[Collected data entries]
#####
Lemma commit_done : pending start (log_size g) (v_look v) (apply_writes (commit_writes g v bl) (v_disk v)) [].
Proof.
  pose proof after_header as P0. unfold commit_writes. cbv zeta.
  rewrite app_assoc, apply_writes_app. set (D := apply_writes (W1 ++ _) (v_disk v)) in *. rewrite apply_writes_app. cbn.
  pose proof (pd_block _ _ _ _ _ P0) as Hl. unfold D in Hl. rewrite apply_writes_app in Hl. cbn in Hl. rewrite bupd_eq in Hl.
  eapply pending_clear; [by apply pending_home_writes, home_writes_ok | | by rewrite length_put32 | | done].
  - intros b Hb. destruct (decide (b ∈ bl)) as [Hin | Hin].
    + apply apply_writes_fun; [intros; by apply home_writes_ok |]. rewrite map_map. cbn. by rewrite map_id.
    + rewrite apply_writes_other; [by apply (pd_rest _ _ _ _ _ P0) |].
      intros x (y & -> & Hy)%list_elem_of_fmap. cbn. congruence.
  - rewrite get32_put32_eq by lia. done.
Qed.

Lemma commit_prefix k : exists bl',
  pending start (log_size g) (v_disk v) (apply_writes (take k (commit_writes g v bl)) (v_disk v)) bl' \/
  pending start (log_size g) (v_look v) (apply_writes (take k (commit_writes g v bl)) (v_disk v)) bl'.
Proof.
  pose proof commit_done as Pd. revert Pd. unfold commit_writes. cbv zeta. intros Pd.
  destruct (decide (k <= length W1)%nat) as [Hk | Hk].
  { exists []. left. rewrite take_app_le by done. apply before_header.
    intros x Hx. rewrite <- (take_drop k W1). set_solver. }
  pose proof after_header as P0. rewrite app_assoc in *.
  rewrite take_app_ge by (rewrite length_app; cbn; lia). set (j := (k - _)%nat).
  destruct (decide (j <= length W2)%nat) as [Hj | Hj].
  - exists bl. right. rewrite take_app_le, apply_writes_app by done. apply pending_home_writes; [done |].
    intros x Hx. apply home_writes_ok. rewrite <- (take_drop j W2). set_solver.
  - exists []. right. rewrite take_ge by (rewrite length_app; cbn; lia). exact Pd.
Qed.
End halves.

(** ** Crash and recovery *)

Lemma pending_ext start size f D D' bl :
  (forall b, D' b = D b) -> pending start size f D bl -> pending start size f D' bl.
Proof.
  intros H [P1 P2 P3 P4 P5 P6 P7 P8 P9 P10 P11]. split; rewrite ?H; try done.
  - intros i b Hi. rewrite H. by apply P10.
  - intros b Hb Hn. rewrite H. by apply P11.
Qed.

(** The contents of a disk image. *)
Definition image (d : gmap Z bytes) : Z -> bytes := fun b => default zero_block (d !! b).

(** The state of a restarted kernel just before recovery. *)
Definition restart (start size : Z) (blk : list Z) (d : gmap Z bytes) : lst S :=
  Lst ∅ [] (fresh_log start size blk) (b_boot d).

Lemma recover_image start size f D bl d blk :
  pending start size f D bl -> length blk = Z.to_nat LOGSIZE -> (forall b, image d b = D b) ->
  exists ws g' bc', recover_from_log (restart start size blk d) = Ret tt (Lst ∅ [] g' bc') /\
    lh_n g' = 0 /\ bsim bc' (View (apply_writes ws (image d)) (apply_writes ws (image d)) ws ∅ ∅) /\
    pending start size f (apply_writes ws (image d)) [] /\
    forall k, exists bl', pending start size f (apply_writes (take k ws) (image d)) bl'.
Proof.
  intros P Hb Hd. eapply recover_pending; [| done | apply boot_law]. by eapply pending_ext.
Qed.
#####
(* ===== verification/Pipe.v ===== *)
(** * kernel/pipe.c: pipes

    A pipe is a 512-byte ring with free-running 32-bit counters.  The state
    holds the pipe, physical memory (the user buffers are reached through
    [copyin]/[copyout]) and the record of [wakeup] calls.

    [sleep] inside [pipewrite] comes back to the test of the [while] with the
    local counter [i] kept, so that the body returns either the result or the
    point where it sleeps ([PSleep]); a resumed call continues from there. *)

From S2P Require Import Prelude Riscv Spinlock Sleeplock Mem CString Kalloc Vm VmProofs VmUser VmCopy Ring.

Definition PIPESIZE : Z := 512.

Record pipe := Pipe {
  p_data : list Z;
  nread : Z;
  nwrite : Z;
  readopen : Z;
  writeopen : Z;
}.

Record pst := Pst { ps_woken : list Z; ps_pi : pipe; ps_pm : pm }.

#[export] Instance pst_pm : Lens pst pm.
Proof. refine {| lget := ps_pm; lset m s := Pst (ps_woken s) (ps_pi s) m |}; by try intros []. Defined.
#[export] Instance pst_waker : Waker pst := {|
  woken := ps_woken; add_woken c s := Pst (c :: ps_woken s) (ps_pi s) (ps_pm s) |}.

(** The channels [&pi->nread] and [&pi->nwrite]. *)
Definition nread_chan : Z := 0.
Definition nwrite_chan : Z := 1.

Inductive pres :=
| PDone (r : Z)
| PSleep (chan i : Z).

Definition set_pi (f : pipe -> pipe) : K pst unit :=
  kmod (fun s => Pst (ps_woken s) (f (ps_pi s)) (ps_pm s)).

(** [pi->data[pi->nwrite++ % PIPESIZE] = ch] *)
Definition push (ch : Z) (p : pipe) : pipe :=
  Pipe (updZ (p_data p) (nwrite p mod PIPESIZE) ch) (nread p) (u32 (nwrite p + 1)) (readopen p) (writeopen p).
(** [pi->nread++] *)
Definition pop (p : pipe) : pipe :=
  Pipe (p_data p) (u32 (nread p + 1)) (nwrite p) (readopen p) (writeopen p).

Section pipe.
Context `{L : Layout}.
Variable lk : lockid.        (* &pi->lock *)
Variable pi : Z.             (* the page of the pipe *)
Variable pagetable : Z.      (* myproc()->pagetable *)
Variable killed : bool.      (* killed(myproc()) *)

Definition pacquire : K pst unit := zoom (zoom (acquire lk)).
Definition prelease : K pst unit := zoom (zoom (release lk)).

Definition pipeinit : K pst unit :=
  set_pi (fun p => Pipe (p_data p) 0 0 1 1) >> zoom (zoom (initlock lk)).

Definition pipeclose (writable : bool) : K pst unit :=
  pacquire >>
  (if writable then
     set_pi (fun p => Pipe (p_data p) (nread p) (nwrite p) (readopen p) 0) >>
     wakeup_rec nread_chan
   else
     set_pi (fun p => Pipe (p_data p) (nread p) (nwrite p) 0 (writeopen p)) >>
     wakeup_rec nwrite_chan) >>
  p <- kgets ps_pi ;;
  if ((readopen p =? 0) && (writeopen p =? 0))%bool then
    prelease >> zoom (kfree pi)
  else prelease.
#####
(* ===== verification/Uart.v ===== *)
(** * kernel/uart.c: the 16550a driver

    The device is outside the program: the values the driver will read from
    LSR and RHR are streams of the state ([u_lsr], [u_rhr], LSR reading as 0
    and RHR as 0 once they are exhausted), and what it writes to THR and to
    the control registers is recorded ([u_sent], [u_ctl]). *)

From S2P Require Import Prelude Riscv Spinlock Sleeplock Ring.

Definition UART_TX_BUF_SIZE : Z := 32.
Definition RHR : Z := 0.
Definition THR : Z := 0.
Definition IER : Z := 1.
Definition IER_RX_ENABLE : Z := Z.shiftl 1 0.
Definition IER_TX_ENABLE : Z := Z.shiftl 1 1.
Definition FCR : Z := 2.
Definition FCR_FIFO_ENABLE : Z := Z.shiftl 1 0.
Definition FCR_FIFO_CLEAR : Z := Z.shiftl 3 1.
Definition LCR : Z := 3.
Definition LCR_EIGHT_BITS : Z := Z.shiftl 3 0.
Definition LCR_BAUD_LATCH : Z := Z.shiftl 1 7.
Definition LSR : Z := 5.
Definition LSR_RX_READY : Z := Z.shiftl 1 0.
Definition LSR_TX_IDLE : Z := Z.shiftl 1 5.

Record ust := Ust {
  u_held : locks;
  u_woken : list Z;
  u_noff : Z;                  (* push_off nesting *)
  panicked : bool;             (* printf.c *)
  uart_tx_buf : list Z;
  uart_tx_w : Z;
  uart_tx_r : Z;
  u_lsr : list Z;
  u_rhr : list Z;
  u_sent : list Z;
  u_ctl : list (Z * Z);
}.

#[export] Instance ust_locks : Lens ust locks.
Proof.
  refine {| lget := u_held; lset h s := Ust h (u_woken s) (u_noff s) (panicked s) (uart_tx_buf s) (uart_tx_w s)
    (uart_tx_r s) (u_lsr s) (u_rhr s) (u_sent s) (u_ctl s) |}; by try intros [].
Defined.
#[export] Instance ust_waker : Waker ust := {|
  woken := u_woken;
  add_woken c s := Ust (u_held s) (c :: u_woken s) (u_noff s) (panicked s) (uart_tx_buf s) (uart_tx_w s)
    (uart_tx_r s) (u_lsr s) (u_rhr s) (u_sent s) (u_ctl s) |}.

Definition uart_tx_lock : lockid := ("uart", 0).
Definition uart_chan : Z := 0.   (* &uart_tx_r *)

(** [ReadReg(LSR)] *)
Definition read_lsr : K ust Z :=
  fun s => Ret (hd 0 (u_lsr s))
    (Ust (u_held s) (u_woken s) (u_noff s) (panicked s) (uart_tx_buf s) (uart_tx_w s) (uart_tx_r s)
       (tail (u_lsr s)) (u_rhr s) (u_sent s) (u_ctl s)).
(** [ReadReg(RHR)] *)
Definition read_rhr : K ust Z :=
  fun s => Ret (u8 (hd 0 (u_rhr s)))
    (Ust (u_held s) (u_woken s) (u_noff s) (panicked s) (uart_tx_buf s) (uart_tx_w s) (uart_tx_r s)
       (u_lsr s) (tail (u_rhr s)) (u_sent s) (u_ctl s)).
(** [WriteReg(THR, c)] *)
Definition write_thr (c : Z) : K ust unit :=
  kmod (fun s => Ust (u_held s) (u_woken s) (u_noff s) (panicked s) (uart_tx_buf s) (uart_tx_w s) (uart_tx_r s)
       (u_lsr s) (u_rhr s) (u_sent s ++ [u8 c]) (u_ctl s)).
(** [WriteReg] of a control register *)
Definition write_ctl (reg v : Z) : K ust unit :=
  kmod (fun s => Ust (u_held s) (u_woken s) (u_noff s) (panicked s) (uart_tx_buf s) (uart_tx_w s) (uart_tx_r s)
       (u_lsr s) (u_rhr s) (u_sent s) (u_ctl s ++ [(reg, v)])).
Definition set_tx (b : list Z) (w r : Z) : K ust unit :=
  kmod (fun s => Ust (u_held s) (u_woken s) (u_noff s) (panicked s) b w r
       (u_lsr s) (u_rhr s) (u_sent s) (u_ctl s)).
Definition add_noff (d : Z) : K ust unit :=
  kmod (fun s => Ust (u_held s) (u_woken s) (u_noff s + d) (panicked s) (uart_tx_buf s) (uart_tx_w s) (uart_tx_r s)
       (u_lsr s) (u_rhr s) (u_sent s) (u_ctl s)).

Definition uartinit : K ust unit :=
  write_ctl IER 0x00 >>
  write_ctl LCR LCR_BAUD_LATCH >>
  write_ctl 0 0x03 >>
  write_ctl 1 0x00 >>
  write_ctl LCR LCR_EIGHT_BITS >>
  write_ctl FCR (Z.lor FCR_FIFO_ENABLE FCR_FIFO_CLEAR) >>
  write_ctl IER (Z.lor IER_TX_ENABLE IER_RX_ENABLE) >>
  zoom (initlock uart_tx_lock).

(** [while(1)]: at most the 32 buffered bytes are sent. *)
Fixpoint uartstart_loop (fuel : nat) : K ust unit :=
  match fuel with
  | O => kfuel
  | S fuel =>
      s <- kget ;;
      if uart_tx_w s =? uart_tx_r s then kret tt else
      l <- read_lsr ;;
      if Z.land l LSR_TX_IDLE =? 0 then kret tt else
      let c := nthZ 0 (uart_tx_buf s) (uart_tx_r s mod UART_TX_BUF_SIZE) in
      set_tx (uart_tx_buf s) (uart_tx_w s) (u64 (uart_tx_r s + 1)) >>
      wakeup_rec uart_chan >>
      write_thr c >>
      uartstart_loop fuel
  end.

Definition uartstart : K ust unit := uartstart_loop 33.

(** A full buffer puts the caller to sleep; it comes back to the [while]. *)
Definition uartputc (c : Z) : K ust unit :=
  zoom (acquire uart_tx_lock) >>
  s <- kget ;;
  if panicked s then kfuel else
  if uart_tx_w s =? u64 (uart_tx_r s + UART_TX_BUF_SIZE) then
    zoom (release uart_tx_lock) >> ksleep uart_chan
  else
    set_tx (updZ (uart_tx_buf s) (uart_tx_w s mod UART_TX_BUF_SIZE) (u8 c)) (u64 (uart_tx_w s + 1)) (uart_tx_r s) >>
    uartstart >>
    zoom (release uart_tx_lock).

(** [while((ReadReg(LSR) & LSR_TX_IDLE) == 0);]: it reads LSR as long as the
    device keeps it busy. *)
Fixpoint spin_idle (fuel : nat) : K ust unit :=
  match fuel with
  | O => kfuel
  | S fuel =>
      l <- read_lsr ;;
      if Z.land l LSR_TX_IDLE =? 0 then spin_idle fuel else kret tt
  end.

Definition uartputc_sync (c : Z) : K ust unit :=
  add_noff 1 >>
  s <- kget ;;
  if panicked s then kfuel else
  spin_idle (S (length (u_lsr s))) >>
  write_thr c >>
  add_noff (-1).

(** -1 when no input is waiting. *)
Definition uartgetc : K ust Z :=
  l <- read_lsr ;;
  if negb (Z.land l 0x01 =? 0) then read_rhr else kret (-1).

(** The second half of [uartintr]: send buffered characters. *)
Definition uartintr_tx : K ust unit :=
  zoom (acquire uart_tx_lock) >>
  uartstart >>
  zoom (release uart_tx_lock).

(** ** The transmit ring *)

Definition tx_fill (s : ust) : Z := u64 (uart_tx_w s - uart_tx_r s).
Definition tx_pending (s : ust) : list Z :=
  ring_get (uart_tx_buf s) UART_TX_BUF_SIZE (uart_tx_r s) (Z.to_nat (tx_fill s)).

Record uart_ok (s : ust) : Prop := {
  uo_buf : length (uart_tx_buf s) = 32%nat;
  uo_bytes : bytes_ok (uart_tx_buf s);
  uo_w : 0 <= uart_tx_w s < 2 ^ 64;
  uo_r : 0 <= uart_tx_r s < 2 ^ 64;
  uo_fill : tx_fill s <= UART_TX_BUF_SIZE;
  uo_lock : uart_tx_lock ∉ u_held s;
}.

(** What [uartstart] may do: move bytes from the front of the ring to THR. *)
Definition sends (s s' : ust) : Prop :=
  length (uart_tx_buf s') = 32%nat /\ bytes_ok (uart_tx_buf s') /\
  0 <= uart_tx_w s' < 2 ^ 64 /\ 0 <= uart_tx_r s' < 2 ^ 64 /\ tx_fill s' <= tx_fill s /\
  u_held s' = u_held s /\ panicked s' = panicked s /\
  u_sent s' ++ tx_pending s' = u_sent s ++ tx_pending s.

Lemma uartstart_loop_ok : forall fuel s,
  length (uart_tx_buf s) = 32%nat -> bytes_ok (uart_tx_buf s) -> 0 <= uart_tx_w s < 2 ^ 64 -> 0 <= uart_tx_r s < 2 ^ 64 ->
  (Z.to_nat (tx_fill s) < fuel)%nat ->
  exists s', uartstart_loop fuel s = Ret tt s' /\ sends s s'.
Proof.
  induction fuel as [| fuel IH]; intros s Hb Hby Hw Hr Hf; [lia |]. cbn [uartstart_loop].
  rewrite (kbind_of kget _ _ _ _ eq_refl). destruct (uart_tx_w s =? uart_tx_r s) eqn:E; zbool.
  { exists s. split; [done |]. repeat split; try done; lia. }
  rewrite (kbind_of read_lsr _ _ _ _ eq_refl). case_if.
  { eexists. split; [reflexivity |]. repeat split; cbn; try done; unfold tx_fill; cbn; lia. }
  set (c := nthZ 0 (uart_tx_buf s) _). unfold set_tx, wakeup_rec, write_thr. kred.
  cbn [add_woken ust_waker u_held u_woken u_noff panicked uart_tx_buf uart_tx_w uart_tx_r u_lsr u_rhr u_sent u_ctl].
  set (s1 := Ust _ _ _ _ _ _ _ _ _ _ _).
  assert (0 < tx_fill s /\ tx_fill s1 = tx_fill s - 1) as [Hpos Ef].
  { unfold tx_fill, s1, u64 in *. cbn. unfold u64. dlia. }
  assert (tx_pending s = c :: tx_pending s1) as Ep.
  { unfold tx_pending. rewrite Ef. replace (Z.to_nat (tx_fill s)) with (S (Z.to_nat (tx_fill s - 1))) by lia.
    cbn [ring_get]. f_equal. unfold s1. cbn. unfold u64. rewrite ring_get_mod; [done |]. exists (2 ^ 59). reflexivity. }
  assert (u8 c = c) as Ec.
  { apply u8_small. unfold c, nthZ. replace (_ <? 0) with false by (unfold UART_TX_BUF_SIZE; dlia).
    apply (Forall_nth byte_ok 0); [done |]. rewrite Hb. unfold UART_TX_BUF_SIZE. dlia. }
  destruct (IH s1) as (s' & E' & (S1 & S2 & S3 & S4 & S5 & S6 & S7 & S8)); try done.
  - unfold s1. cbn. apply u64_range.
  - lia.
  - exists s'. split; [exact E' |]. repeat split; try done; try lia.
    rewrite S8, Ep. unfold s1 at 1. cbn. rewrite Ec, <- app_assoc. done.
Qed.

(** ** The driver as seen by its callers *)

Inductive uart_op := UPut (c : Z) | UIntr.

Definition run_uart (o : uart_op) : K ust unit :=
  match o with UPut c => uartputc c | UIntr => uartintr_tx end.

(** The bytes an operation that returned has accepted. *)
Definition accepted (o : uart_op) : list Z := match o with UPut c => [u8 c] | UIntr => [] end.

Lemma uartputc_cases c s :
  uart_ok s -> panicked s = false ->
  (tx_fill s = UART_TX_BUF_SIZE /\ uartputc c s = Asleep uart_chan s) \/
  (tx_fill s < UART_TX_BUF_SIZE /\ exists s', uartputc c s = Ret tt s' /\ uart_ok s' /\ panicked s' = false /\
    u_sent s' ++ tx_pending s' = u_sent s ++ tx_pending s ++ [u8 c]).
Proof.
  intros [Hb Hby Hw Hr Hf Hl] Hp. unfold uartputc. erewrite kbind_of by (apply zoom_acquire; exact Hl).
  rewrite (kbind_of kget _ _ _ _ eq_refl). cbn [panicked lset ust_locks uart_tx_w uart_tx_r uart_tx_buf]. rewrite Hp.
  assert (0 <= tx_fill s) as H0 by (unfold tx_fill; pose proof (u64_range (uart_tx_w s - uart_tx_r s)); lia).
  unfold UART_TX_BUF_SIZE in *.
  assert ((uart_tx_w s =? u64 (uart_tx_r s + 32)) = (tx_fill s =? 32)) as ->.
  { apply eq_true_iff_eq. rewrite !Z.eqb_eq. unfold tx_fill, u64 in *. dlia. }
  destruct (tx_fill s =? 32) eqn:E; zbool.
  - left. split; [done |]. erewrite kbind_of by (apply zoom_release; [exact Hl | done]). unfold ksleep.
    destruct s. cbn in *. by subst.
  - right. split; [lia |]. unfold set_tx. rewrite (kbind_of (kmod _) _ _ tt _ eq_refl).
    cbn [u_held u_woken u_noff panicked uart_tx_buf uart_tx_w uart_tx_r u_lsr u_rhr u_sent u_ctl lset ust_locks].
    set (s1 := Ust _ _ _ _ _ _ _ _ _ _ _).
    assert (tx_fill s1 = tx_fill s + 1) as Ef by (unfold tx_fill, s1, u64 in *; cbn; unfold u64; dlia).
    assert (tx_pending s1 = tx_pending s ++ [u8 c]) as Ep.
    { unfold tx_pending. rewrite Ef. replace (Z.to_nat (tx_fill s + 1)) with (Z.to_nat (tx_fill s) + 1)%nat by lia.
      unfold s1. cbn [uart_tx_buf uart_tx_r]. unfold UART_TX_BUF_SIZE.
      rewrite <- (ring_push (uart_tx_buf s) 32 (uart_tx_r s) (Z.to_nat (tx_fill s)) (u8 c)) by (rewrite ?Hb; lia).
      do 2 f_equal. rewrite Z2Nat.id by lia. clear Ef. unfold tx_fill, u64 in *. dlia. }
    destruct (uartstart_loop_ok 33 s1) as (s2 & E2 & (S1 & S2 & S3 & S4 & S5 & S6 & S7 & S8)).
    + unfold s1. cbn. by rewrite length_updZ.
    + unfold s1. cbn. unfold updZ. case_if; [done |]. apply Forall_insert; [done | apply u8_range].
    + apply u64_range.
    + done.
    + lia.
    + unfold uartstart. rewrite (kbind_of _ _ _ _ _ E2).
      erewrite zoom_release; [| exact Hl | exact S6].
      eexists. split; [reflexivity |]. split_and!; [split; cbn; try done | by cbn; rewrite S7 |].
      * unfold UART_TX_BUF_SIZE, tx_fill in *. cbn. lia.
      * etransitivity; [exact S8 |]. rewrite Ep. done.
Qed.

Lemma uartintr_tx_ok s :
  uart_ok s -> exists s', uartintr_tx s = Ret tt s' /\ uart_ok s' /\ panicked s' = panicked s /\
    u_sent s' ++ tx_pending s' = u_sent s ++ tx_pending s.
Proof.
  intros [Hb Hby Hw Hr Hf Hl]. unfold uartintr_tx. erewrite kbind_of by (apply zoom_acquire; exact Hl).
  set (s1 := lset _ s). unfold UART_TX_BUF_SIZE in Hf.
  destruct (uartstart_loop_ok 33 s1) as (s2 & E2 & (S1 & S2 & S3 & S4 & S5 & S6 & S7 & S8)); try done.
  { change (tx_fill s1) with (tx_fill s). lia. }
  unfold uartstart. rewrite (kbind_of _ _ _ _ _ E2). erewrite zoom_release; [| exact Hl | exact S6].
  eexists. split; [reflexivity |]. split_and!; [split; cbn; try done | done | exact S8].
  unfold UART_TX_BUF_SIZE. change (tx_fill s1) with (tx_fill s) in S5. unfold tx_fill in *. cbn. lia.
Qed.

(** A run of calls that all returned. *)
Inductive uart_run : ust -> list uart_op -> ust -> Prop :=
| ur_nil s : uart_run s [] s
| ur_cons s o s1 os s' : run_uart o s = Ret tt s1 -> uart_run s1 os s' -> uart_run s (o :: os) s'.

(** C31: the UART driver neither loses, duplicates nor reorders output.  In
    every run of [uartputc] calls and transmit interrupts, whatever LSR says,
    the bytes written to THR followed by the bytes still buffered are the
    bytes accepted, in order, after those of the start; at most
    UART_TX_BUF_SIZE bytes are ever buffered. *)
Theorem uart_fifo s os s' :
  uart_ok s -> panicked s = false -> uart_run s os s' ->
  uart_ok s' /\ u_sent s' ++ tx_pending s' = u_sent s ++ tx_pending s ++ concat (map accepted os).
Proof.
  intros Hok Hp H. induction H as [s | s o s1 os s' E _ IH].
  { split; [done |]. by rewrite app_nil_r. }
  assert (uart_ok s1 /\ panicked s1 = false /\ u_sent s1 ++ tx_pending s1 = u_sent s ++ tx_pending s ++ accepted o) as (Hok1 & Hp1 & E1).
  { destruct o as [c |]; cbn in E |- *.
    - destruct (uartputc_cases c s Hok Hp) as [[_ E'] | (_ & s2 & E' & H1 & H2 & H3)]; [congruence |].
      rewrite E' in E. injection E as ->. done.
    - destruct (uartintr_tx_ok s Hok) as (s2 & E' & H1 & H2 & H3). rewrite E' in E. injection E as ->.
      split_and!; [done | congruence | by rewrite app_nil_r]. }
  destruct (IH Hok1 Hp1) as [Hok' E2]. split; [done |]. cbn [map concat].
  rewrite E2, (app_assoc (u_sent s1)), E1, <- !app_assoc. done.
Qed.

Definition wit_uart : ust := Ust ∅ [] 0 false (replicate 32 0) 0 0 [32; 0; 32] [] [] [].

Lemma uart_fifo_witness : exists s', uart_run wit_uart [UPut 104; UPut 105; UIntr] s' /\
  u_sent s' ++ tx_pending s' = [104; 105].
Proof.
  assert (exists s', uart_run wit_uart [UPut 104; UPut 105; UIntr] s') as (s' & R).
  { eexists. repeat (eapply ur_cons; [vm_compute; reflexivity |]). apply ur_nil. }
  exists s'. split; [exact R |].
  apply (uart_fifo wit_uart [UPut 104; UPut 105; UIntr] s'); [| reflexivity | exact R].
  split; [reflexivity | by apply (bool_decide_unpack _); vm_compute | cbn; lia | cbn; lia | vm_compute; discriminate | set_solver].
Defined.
#####
Filter the data above down to lines with the word "Sleeplock", and copy them.

From S2P Require Import Prelude Riscv Spinlock Sleeplock Mem CString Kalloc Vm VmProofs VmUser VmCopy Ring.
From S2P Require Import Prelude Riscv Spinlock Sleeplock Ring.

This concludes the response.